### TASK GOAL
Copy out the first line of the listing and every line after it, exactly, until you have copied the line containing "d, _ => ret (Ok d)".

### DATASET RECORDS
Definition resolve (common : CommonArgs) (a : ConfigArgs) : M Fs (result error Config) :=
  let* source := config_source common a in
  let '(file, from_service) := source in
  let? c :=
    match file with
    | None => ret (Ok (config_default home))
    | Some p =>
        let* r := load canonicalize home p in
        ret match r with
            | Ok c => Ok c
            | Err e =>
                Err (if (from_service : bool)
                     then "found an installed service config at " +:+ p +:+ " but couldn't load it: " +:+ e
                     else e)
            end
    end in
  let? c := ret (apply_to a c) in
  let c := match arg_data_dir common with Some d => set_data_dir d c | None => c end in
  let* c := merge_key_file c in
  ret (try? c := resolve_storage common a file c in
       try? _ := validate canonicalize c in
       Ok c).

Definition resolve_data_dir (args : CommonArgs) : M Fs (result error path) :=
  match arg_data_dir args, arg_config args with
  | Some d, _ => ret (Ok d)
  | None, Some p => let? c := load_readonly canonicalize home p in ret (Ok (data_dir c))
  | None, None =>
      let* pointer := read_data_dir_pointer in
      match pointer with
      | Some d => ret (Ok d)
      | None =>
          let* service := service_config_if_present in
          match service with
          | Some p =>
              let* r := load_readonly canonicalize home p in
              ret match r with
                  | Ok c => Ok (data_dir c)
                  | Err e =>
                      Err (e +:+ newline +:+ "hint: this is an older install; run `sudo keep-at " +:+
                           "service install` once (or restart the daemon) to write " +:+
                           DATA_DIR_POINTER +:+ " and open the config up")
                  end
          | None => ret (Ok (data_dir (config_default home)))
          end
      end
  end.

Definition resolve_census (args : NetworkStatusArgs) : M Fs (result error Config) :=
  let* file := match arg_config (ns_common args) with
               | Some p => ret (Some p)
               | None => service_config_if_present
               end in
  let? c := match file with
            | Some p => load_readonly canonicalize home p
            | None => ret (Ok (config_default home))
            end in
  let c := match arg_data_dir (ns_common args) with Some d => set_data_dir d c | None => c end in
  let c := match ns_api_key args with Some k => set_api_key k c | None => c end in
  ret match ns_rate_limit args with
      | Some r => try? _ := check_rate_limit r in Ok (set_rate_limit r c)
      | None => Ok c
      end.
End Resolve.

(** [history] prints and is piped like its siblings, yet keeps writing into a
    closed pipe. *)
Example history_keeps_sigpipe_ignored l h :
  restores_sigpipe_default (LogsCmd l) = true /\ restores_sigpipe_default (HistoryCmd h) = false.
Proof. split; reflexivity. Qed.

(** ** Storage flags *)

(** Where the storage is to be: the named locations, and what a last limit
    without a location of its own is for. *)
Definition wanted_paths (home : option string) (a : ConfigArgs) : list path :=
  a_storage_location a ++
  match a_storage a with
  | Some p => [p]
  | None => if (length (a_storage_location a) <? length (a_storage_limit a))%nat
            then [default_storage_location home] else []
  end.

### EXERCISE RESPONSE
Definition resolve (common : CommonArgs) (a : ConfigArgs) : M Fs (result error Config) :=
  let* source := config_source common a in
  let '(file, from_service) := source in
  let? c :=
    match file with
    | None => ret (Ok (config_default home))
    | Some p =>
        let* r := load canonicalize home p in
        ret match r with
            | Ok c => Ok c
            | Err e =>
                Err (if (from_service : bool)
                     then "found an installed service config at " +:+ p +:+ " but couldn't load it: " +:+ e
                     else e)
            end
    end in
  let? c := ret (apply_to a c) in
  let c := match arg_data_dir common with Some d => set_data_dir d c | None => c end in
  let* c := merge_key_file c in
  ret (try? c := resolve_storage common a file c in
       try? _ := validate canonicalize c in
       Ok c).

Definition resolve_data_dir (args : CommonArgs) : M Fs (result error path) :=
  match arg_data_dir args, arg_config args with
  | Some d, _ => ret (Ok d)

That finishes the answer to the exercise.